(* ===== verification/PairSetup.v ===== *)
(** * [hap-crypto/src/pair_setup.rs]: the controller side of Pair Setup

    The state machine M1 .. M6 with its SRP client, and the SRP server the
    reference accessory uses.  [handle] returns its result and the machine after
    it, on every path.  A [String] is its UTF-8 bytes; randomness is an argument. *)

From S2P Require Import Prelude Text Tlv8 Crypto Srp.

(** ** Constants *)

Definition PAIR_SETUP_USERNAME : bytes := str "Pair-Setup".
Definition ENCRYPT_SALT : bytes := str "Pair-Setup-Encrypt-Salt".
Definition ENCRYPT_INFO : bytes := str "Pair-Setup-Encrypt-Info".
Definition CONTROLLER_SIGN_SALT : bytes := str "Pair-Setup-Controller-Sign-Salt".
Definition CONTROLLER_SIGN_INFO : bytes := str "Pair-Setup-Controller-Sign-Info".
Definition ACCESSORY_SIGN_SALT : bytes := str "Pair-Setup-Accessory-Sign-Salt".
Definition ACCESSORY_SIGN_INFO : bytes := str "Pair-Setup-Accessory-Sign-Info".
Definition NONCE_M5 : bytes := str "PS-Msg05".
Definition NONCE_M6 : bytes := str "PS-Msg06".

(** ** Data *)

Record AccessoryPairing := { pairing_id : bytes; ap_ltpk : bytes }.

Inductive PairSetupStep :=
| Send (msg : bytes)
| Done (pairing : AccessoryPairing).

Inductive SetupState :=
| Initial
| AwaitingM2
| AwaitingM4 (session_key m1 : bytes)
| AwaitingM6 (session_key : bytes)
| SetupDone.

Record PairSetupClient := {
  password : bytes;
  controller : ControllerKeypair;
  srp : SrpClient;
  ps_state : SetupState;
}.
(* ===== verification/Store.v ===== *)
(** * [hap-pairing/src/{error,store}.rs]: the pairing store's records and operations

    A [JsonFileStore] keeps the controller identity and the paired accessories in one
    JSON document.  Every mutation takes a lock, reads the document, changes it and
    replaces the file by writing a temporary file and renaming it.  serde_json is the
    class [DocumentCodec]; the operations are programs over the calls they make, so that
    their interleavings can be stated ([StoreFs]). *)

From S2P Require Import Prelude Text Tlv8 Crypto RecordLayer PairSetup.

(** ** [error.rs] *)

Inductive PairingError :=
| PairTlv8 (e : Tlv8Error)
| PairCrypto (e : CryptoError)
| PairTransport (e : TransportError)
| StoreError (msg : string)
| AccessoryRejected (code : Z)
| PairMalformed (why : string)
| UnknownAccessory (id : bytes)
| WrongTransport.

(** ** What is stored *)

(** [std::net::SocketAddr]. *)
Inductive SocketAddr :=
| SocketV4 (octets : bytes) (port : Z)
| SocketV6 (octets : bytes) (port flowinfo scope_id : Z).

Record StoredBroadcast := { sb_key : BroadcastKey; sb_gsn : Z }.

Inductive StoredTransport :=
| StoredIp (addr : SocketAddr)
| StoredBle (device_id : bytes) (broadcast : option StoredBroadcast).

Record StoredAccessory := { sa_pairing : AccessoryPairing; sa_transport : StoredTransport }.

Definition sa_id (a : StoredAccessory) : bytes := pairing_id (sa_pairing a).

(** ** The document *)

Record ControllerRecord := { cr_id : bytes; signing_key_hex : bytes }.
Record BroadcastRecord := { key_hex : bytes; br_gsn : Z }.

Inductive TransportRecord :=
| RecIp (addr : SocketAddr)
| RecBle (device_id : bytes) (broadcast : option BroadcastRecord).

Record AccessoryRecord := {
  ar_id : bytes; ltpk_hex : bytes; ar_transport : option TransportRecord; ar_addr : option SocketAddr
}.

Record Document := {
  version : option Z; doc_controller : option ControllerRecord; doc_accessories : list AccessoryRecord
}.

Definition document_default : Document :=
  {| version := None; doc_controller := None; doc_accessories := [] |}.

(** [serde_json::from_slice] and [to_vec_pretty] at [Document]. *)
Class DocumentCodec := {
  from_slice : bytes -> result string Document;
  to_vec_pretty : Document -> result string bytes
}.

(** ** Hex and device ids *)

Definition encode_hex (bs : bytes) : bytes := Zbyte <$> (bs ≫= hex2 false).

Definition hex_digit (c : byte) : result PairingError Z :=
  let c := byteZ c in
  if (48 <=? c)%Z && (c <=? 57)%Z then Ok (c - 48)%Z
  else if (97 <=? c)%Z && (c <=? 102)%Z then Ok (c - 97 + 10)%Z
  else if (65 <=? c)%Z && (c <=? 70)%Z then Ok (c - 65 + 10)%Z
  else Err (PairMalformed "non-hex digit in key").

(** [chunks_exact(2)] with the loop body. *)
Fixpoint decode_pairs (bs : bytes) : result PairingError bytes :=
  match bs with
  | c0 :: c1 :: bs' =>
      hi ← hex_digit c0;
      lo ← hex_digit c1;
      out ← decode_pairs bs';
      Ok (Zbyte (Z.lor (Z.shiftl hi 4) lo) :: out)
  | _ => Ok []
  end.

Definition decode_key_32 (s : bytes) : result PairingError bytes :=
  if negb (length s =? 64) then Err (PairMalformed "expected 64 hex chars (32 bytes)")
  else decode_pairs s.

**********

### [TASK DESCRIPTION]
Starting at the line that contains "hi ← hex_digit c0;" and ending at the last line of the data, repeat each line exactly; include nothing else.

### [EXERCISE RESPONSE]
      hi ← hex_digit c0;
      lo ← hex_digit c1;
      out ← decode_pairs bs';
      Ok (Zbyte (Z.lor (Z.shiftl hi 4) lo) :: out)
  | _ => Ok []
  end.

Definition decode_key_32 (s : bytes) : result PairingError bytes :=
  if negb (length s =? 64) then Err (PairMalformed "expected 64 hex chars (32 bytes)")
  else decode_pairs s.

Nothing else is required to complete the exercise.